WHAT YOU HAVE TO DO:
In the listing below, find each line that holds "mean" and list it.

RECORDS FOR THIS EXERCISE:
(** X12. While a ref is unattached (line 112) no run of frames changes
    anything: not the pool, not the visibility, not the random source. *)
Theorem frames_before_mount_change_nothing env (frames : list (R * bool)) s :
  attached s = false -> exec (advanceAll env frames) s = s.
Proof.
  intros Ha. induction frames as [| [delta isActive] frames IH].
  - reflexivity.
  - rewrite advanceAll_cons, advance_detached by exact Ha. exact IH.
Qed.

Lemma frames_before_mount_change_nothing_witness :
  exec (advanceAll zeroDraws [(1, true); (2, false)])
       (mkSim false 0.5 emptyData 3)
  = mkSim false 0.5 emptyData 3.
Proof.
  apply (frames_before_mount_change_nothing zeroDraws [(1, true); (2, false)]).
  reflexivity.
Defined.

Lemma advanceAll_wellSized env (frames : list (R * bool)) s :
  wellSized (data s) -> wellSized (data (exec (advanceAll env frames) s)).
Proof.
  revert s. induction frames as [| [delta isActive] frames IH]; intros s Hs.
  - exact Hs.
  - rewrite advanceAll_cons. apply IH, advance_wellSized, Hs.
Qed.

(** X13. The pool never grows or shrinks: after initialization and any run of
    frames, whatever the deltas and whatever [Math.random] returns, the
    five vector arrays still hold [3 * 1000] cells and the two scalar
    arrays 1000. *)
Theorem pool_size_never_changes env (frames : list (R * bool)) s :
  wellSized (data s) ->
  let d := data (exec (advanceAll env frames) (exec (initialize env) s)) in
  length (positions d) = 3000%nat /\ length (velocities d) = 3000%nat
  /\ length (origins d) = 3000%nat /\ length (baseColors d) = 3000%nat
  /\ length (colors d) = 3000%nat
  /\ length (ages d) = 1000%nat /\ length (lifetimes d) = 1000%nat.
Proof.
  intros Hs d.
  assert (Hd : wellSized d).
  { subst d. apply advanceAll_wellSized.
    destruct (initialize_spec env s Hs) as (_ & Hw & _). exact Hw. }
  unfold wellSized in Hd. rewrite TOTAL_PARTICLES_eq in Hd. exact Hd.
Qed.

Lemma pool_size_never_changes_witness :
  let d := data (exec (advanceAll zeroDraws [(1, true); (-2, true); (0.5, false)])
                   (exec (initialize zeroDraws) mounted)) in
  length (positions d) = 3000%nat /\ length (ages d) = 1000%nat.
Proof.
  destruct (pool_size_never_changes zeroDraws [(1, true); (-2, true); (0.5, false)]
              mounted emptyData_wellSized) as (Hp & _ & _ & _ & _ & Ha & _).
  cbv zeta. split; [exact Hp | exact Ha].
Defined.
(** X16: [_name_acquired] always arms the launcher to quit when the name is
    lost.  It starts the daemon only after the auto-updates were disabled
    without error, and watches the configuration only after the daemon was
    started, which is then recorded as [_launcher].  When the script of
    the daemon is missing, a launcher that owns no process logs the error,
    quits the main loop and exits with status 1. *)
Theorem name_acquired_launch_order : forall env st,
  App._quit_if_name_lost (App.after (App._name_acquired env st)) = true
  /\ (existsb App.is_APopen (App.trace (App._name_acquired env st)) = true ->
      App.value (App._disable_auto_updates env st) = App.Return tt)
  /\ (existsb App.is_AMonitor (App.trace (App._name_acquired env st)) = true ->
      exists proc,
        App.popen env App.DROPBOX_LAUNCHER = inr proc
        /\ App._launcher (App.after (App._name_acquired env st)) = Some proc)
  /\ (forall strerror,
        App.value (App._disable_auto_updates env st) = App.Return tt ->
        App.popen env App.DROPBOX_LAUNCHER = inl (App.ENOENT strerror) ->
        App._launcher st = None -> App._daemon st = None ->
        App.value (App._name_acquired env st) = App.Raise (App.SystemExit 1)
        /\ last_opt (App.trace (App._name_acquired env st))
           = Some App.AMainloopQuit
        /\ In (App.ALog ERROR "Can't find launcher script at {}"
                 [App.JStr "/app/extra/.dropbox-dist/dropboxd"])
             (App.trace (App._name_acquired env st))).
Proof.
  intros env st.
  destruct (disable_auto_updates_pure env) as [tr [v [Hd [Hpopen Hmon]]]].
  rewrite (Hd st).
  unfold App._name_acquired, App._launch_dropbox, App._launch_dropbox_daemon,
    App._setup_config_monitor, App._exitOnError, App._quit,
    App.terminate_if_any, App.get, App.modify, App.os_path_expanduser,
    App.log, App.act, App.bind, App.try_except, App.of_sum, App.of_error,
    App.ret, App.raise.
  cbn -[App._disable_auto_updates String.append existsb In last_opt].
  rewrite !Hd.
  cbn -[App._disable_auto_updates String.append existsb In last_opt].
  destruct v as [[]|e];
    cbn -[App._disable_auto_updates String.append existsb In last_opt].
  2: { cbn [existsb App.is_APopen App.is_AMonitor orb].
       rewrite Hpopen, Hmon. repeat split; discriminate. }
  repeat (match goal with
          | |- context [App.popen ?e ?p] =>
              destruct (App.popen e p) as [[]|] eqn:?
          | |- context [App.terminate ?e ?p] =>
              destruct (App.terminate e p) eqn:?
          | |- context [match App._launcher ?s with _ => _ end] =>
              destruct (App._launcher s) eqn:?
          | |- context [match App._daemon ?s with _ => _ end] =>
              destruct (App._daemon s) eqn:?
          | |- context [App.expanduser ?e ?p] =>
              destruct (App.expanduser e p) eqn:?
          end;
          cbn -[App._disable_auto_updates String.append existsb In last_opt]).
  all: split; [reflexivity |].
  all: split; [intros _; reflexivity |].
  all: split;
    [ intro Hm; rewrite ?app_nil_r in Hm;
      cbn [existsb App.is_AMonitor orb] in Hm;
      rewrite ?existsb_app, ?Hmon in Hm; cbn in Hm;
      try discriminate Hm;
      eexists; split; reflexivity
    | intros ? _ Hfnf Hnol Hnod; try congruence; try discriminate Hfnf ].
  all: split; [reflexivity |].
  all: split;
    [ unfold last_opt; rewrite ?app_nil_r; cbn [rev]; rewrite ?rev_app_distr;
      reflexivity
    | right; apply in_or_app; right; cbn; auto ].
Qed.
(** * Trade Republic case-study analysis: the data pipeline of [src/app/page.tsx]

    The development embeds the analysis pipeline of the page component
    ([calculateTTS], [addLog], [analyzeData]) and of its two sibling revisions
    ([src/unnamed/part_000], [src/unnamed/part_001]) and proves properties of
    the three questions Q1 (mean time to solution of German tickets of August
    2024), Q2 (share of interest complaints solved within 14 days) and Q3
    (French customers with a transfer ticket and a complaint).

    Layout:
    - [JS]       the fragment of the JavaScript runtime the code relies on:
                 binary64 numbers, values, truthiness, [===], exceptions,
                 [Set], strings, [Date];
    - [Lodash]   [_.mean];
    - the rows of the three tables and the result records;
    - [Common]   the definitions that the three revisions share verbatim;
    - the component state, [addLog] and the typing effect;
    - [Page], [Part000], [Part001]   the three revisions of [analyzeData];
    - [Upload], [PageView], [Part000View], [Part001View]   the file inputs,
                 the effects and the results card;
    - [Hosts]    two concrete hosts and worlds for the worked examples;
    - [Spec]     the specification's reading of Q2 and Q3;
    - the properties, question by question. *)

From Stdlib Require Import ZArith List String Ascii Bool Lia DecimalString.
From Stdlib Require Import SetoidList SetoidPermutation.
From Stdlib Require Import Floats.SpecFloat.
Import ListNotations.

Open Scope string_scope.
Open Scope Z_scope.
Lemma first_fit_Some asize bs pre c post :
  first_fit asize bs = Some (pre, c, post) →
  bs = pre ++ (c, false) :: post ∧ asize <= c.
Proof.
  revert pre. induction bs as [|[sz al] bs IH]; intros pre; simpl; [done|].
  destruct (negb al && (asize <=? sz)) eqn:E.
  - intros [= <- <- <-]. destruct al; simpl in E; [done|]. split; [done|lia].
  - destruct (first_fit asize bs) as [[[pre' c'] post']|]; [|done].
    intros [= <- <- <-]. by destruct (IH _ eq_refl) as [-> ?].
Qed.

Lemma merge_cases pre sz post :
  (∃ pre0 psz, pre = pre0 ++ [(psz, false)] ∧
     ((∃ nsz post', post = (nsz, false) :: post' ∧
        merge pre sz post = (pre0, psz + sz + nsz, post')) ∨
      ((post = [] ∨ ∃ nsz post', post = (nsz, true) :: post') ∧
        merge pre sz post = (pre0, psz + sz, post)))) ∨
  ((pre = [] ∨ ∃ pre0 psz, pre = pre0 ++ [(psz, true)]) ∧
     ((∃ nsz post', post = (nsz, false) :: post' ∧
        merge pre sz post = (pre, sz + nsz, post')) ∨
      ((post = [] ∨ ∃ nsz post', post = (nsz, true) :: post') ∧
        merge pre sz post = (pre, sz, post)))).
Proof.
  unfold merge. induction pre as [|[psz []] pre0 _] using rev_ind.
  - right. split; [by left|]. destruct post as [|[nsz []] post']; simpl; naive_solver.
  - right. split; [by right; eauto|]. rewrite last_snoc.
    destruct post as [|[nsz []] post']; simpl; naive_solver.
  - left. exists pre0, psz. split; [done|]. rewrite last_snoc, removelast_last.
    destruct post as [|[nsz []] post']; simpl; naive_solver.
Qed.

(** ** Reading and writing tags *)

Lemma land_size w : 0 <= w < 2 ^ 32 → Z.land w (u32 (Z.lnot 7)) = 8 * (w / 8).
Proof.
  intros Hw. change (u32 (Z.lnot 7)) with (Z.ldiff (Z.ones 32) (Z.ones 3)).
  rewrite Z.ldiff_land, Z.land_assoc, <- Z.ldiff_land, Z.land_ones, Z.mod_small by lia.
  rewrite Z.ldiff_ones_r, Z.shiftl_mul_pow2, Z.shiftr_div_pow2 by lia.
  change (2 ^ 3) with 8. lia.
Qed.

Lemma land_alloc w : Z.land w 1 = w mod 2.
Proof. change 1 with (Z.ones 1). rewrite Z.land_ones by lia. done. Qed.

Lemma pack_lor sz al : 0 <= sz → sz mod 8 = 0 → PACK sz (Z.b2z al) = sz + Z.b2z al.
Proof.
  intros Hsz Hm. unfold PACK. rewrite <- Z.lxor_lor, <- Z.add_nocarry_lxor; [done| |].
  all: destruct al; simpl; [|by rewrite Z.land_0_r].
  all: rewrite land_alloc; Z.div_mod_to_equations; lia.
Qed.

Lemma in_heap_true s a n :
  mem_heap s <= a → a + n <= mem_brk s → in_heap s a n = true.
Proof. intros. unfold in_heap. lia. Qed.

(** The state with its memory replaced. *)
Definition setm (s : mm) (m : gmap Z Z) : mm := Mm (with_mem (sys s) m) (heap_listp s).

Section tags.
Context (s : mm).
Implicit Types (Q : Z → mm → Prop) (p sz : Z).

Lemma wp_GET p Q :
  mem_heap (sys s) <= p → p + 4 <= mem_brk (sys s) →
  Q (get4 (mbytes s) p) s → wp (GET p) Q s.
Proof.
  intros. unfold wp, GET, lift, load4. rewrite in_heap_true by done.
  by destruct s.
Qed.

Lemma wp_GET_SIZE p sz al Q :
  mem_heap (sys s) <= p → p + 4 <= mem_brk (sys s) →
  tag (mbytes s) p sz al → 0 <= sz < 2 ^ 32 → sz mod 8 = 0 →
  Q sz s → wp (GET_SIZE p) Q s.
Proof.
  intros ?? Ht ?? HQ. apply wp_bind, wp_GET, wp_ret; [done..|].
  rewrite Ht, land_size; [|destruct al; simpl; Z.div_mod_to_equations; lia].
  replace (8 * ((sz + Z.b2z al) / 8)) with sz; [done|].
  destruct al; simpl; Z.div_mod_to_equations; lia.
Qed.

Lemma wp_GET_ALLOC p sz al Q :
  mem_heap (sys s) <= p → p + 4 <= mem_brk (sys s) →
  tag (mbytes s) p sz al → sz mod 8 = 0 → Q (Z.b2z al) s → wp (GET_ALLOC p) Q s.
Proof.
  intros ?? Ht ? HQ. apply wp_bind, wp_GET, wp_ret; [done..|].
  rewrite Ht, land_alloc.
  replace ((sz + Z.b2z al) mod 2) with (Z.b2z al); [done|].
  destruct al; simpl; Z.div_mod_to_equations; lia.
Qed.

Lemma wp_FTRP p sz al Q :
  mem_heap (sys s) <= p - 4 → p <= mem_brk (sys s) →
  tag (mbytes s) (p - 4) sz al → 0 <= sz < 2 ^ 32 → sz mod 8 = 0 →
  Q (p + sz - 8) s → wp (FTRP p) Q s.
Proof.
  intros. apply wp_bind. eapply wp_GET_SIZE; unfold HDRP, WSIZE, DSIZE; eauto; lia.
Qed.

Lemma wp_NEXT_BLKP p sz al Q :
  mem_heap (sys s) <= p - 4 → p <= mem_brk (sys s) →
  tag (mbytes s) (p - 4) sz al → 0 <= sz < 2 ^ 32 → sz mod 8 = 0 →
  Q (p + sz) s → wp (NEXT_BLKP p) Q s.
Proof.
  intros. apply wp_bind. eapply wp_GET_SIZE; unfold HDRP, WSIZE, DSIZE; eauto; lia.
Qed.

Lemma wp_PREV_BLKP p sz al Q :
  mem_heap (sys s) <= p - 8 → p - 4 <= mem_brk (sys s) →
  tag (mbytes s) (p - 8) sz al → 0 <= sz < 2 ^ 32 → sz mod 8 = 0 →
  Q (p - sz) s → wp (PREV_BLKP p) Q s.
Proof.
  intros. apply wp_bind. eapply wp_GET_SIZE; unfold HDRP, WSIZE, DSIZE; eauto; lia.
Qed.

Lemma wp_PUT p v (Q : unit → mm → Prop) :
  mem_heap (sys s) <= p → p + 4 <= mem_brk (sys s) →
  Q tt (setm s (put4 (mbytes s) p (u32 v))) → wp (PUT p v) Q s.
Proof.
  intros. unfold wp, PUT, lift, store4. by rewrite in_heap_true by done.
Qed.

Lemma wp_PUT_tag p sz al (Q : unit → mm → Prop) :
  mem_heap (sys s) <= p → p + 4 <= mem_brk (sys s) →
  0 <= sz < 2 ^ 32 → sz mod 8 = 0 →
  Q tt (setm s (put4 (mbytes s) p (sz + Z.b2z al))) →
  wp (PUT p (PACK sz (Z.b2z al))) Q s.
Proof.
  intros ???? HQ. apply wp_PUT; [done..|]. rewrite pack_lor, u32_id by
    (destruct al; simpl; Z.div_mod_to_equations; lia). done.
Qed.
End tags.

Lemma get4_put4_at m p q v : q = p → 0 <= v < 2 ^ 32 → get4 (put4 m p v) q = v.
Proof. intros -> ?. by apply get4_put4_eq. Qed.

Ltac mm_simpl :=
  cbn [setm sys with_mem mem mem_heap mem_brk mem_max_addr errno heap_listp] in *.

(** Proves what a tag holds in a memory with words written to it. *)
Ltac solve_tag :=
  unfold mbytes, tag in *;
  mm_simpl;
  repeat first
    [ rewrite get4_put4_ne by lia
    | rewrite get4_put4_at by (first [lia | simpl; Z.div_mod_to_equations; lia]) ];
  first
    [ lia
    | simpl; lia
    | match goal with
      | H : get4 ?m ?q' = _ |- get4 ?m ?q = _ =>
        replace q with q' by lia; rewrite H; first [done | simpl; lia]
      end ].

(** ** The search *)

Lemma find_fit_loop_spec fuel asize s p bs :
  blocks (mbytes s) p bs → tag (mbytes s) (p + total bs - 4) 0 true →
  mem_heap (sys s) <= p - 4 → p + total bs <= mem_brk (sys s) → total bs < 2 ^ 31 →
  (length bs < fuel)%nat →
  wp (find_fit_loop fuel asize p)
     (λ r s', s' = s ∧ r = match first_fit asize bs with
                           | Some (pre, _, _) => p + total pre | None => NULL end) s.
Proof.
  revert p bs. induction fuel as [|fuel IH]; intros p bs Hb He Hlo Hhi Htot Hf; [lia|].
  cbn [find_fit_loop]. destruct bs as [|[sz al] bs]; cbn [total] in *.
  - rewrite Z.add_0_r in He. unfold HDRP, WSIZE.
    apply wp_bind. eapply wp_GET_SIZE; [| |exact He|..]; try lia; done.
  - cbn [blocks fst] in *. destruct Hb as (? & ? & Ht & _ & Hb).
    pose proof (blocks_total _ _ _ Hb) as Hlen.
    assert (Hp : p <= mem_brk (sys s)) by lia.
    unfold HDRP, WSIZE.
    apply wp_bind. eapply wp_GET_SIZE; [| |exact Ht|..]; [lia..|].
    replace (0 <? sz) with true by lia.
    apply wp_bind. eapply wp_GET_ALLOC; [| |exact Ht|..]; [lia..|].
    apply wp_bind. eapply wp_GET_SIZE; [| |exact Ht|..]; [lia..|].
    cbn [first_fit]. replace (Z.b2z al =? 0) with (negb al) by (by destruct al).
    destruct (negb al && (asize <=? sz)).
    + apply wp_ret. simpl. split; [done|lia].
    + apply wp_bind. eapply wp_NEXT_BLKP; [| |exact Ht|..]; [lia..|].
      eapply wp_mono; [apply (IH (p + sz) bs); try done; try lia|].
      * by replace (p + sz + total bs - 4) with (p + (sz + total bs) - 4) by lia.
      * simpl in Hf; lia.
      * cbn beta. intros r s' [-> ->]. split; [done|].
        destruct (first_fit asize bs) as [[[pre c] post]|]; simpl; lia.
Qed.
(* ===== verification/MmThms.v ===== *)
(** What the allocator of [Mm] promises its clients.

    [owns s am]: the heap [s] is well formed and [am] maps the pointers handed
    out and not yet freed to the number of payload bytes behind them.  [Allocator]
    states the contract in those terms; [mm_malloc], [mm_free] and [mm_realloc]
    are shown to meet it, and a client that issues any sequence of requests is
    verified against the contract alone. *)

From stdpp Require Import base tactics numbers list gmap.
From Stdlib Require Import ZArith Lia.
From S2P Require Import Prelude Memlib Mm MmSpec.

(** ** The allocations a block list stands for *)

Fixpoint amap (p : Z) (bs : list blk) : gmap Z Z :=
  match bs with
  | [] => ∅
  | (sz, al) :: bs' => if al then <[p := sz - 8]> (amap (p + sz) bs') else amap (p + sz) bs'
  end.

Definition owns (s : mm) (am : gmap Z Z) : Prop :=
  ∃ bs, wf s bs ∧ am = amap (first_bp s) bs.

(** The payload bytes of every allocation are as before. *)
Definition preserved (am : gmap Z Z) (m m' : gmap Z Z) : Prop :=
  ∀ q n i, am !! q = Some n → 0 <= i < n → rd m' (q + i) = rd m (q + i).

Lemma amap_bounds p bs q n :
  Forall ok_blk bs → amap p bs !! q = Some n →
  p <= q ∧ 8 <= n ∧ q + n + 8 <= p + total bs ∧ (q - p) mod 8 = 0.
Proof.
  intros Hok. revert p. induction Hok as [|[sz al] bs [H1 H2] Hok IH]; intros p; simpl in *; [done|].
  pose proof (ok_total _ Hok). destruct al.
  - rewrite lookup_insert_Some. intros [[<- <-]|[_ Hq]].
    + rewrite Z.sub_diag. split_and!; [lia..|done].
    + apply IH in Hq. split_and!; [lia..|]. Z.div_mod_to_equations; lia.
  - intros Hq. apply IH in Hq. split_and!; [lia..|]. Z.div_mod_to_equations; lia.
Qed.

Lemma amap_outside p bs q :
  Forall ok_blk bs → q < p ∨ p + total bs <= q → amap p bs !! q = None.
Proof.
  intros Hok Hq. destruct (amap p bs !! q) as [n|] eqn:E; [|done].
  apply amap_bounds in E; [lia|done].
Qed.

Lemma amap_app p b1 b2 : amap p (b1 ++ b2) = amap p b1 ∪ amap (p + total b1) b2.
Proof.
  revert p. induction b1 as [|[sz al] b1 IH]; intros p; simpl.
  - rewrite Z.add_0_r. symmetry. apply (left_id_L ∅ (∪)).
  - rewrite IH, Z.add_assoc. destruct al; [|done]. by rewrite insert_union_l.
Qed.

(** Two allocations never share a byte. *)
Lemma amap_disjoint p bs q1 n1 q2 n2 :
  Forall ok_blk bs → amap p bs !! q1 = Some n1 → amap p bs !! q2 = Some n2 →
  q1 = q2 ∨ q1 + n1 + 8 <= q2 ∨ q2 + n2 + 8 <= q1.
Proof.
  intros Hok. revert p. induction Hok as [|[sz al] bs [H1 H2] Hok IH]; intros p; simpl in *; [done|].
  destruct al; [|apply IH].
  rewrite !lookup_insert_Some. intros [[<- <-]|[? Hq1]] [[<- <-]|[? Hq2]].
  - by left.
  - apply amap_bounds in Hq2; [lia|done].
  - apply amap_bounds in Hq1; [lia|done].
  - by eapply IH.
Qed.

Lemma amap_true p pre c post :
  Forall ok_blk pre → ok_size c →
  amap p (pre ++ (c, true) :: post) = <[p + total pre := c - 8]> (amap p (pre ++ (c, false) :: post)).
Proof.
  intros Hpre [? ?]. rewrite !amap_app. simpl.
  rewrite insert_union_r; [done|]. apply amap_outside; [done|lia].
Qed.

Lemma amap_false p pre c post :
  Forall ok_blk (pre ++ (c, true) :: post) →
  amap p (pre ++ (c, false) :: post) = delete (p + total pre) (amap p (pre ++ (c, true) :: post)).
Proof.
  intros Hok. rewrite Forall_app, Forall_cons in Hok. destruct Hok as (Ho1 & [? ?] & Ho2).
  simpl in *. rewrite amap_true, delete_insert_eq; [|done..].
  rewrite delete_id; [done|]. rewrite amap_app. simpl. apply lookup_union_None.
  split; apply amap_outside; try done; lia.
Qed.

OUTPUT OF THE TASK:
    the three questions Q1 (mean time to solution of German tickets of August
    - [Lodash]   [_.mean];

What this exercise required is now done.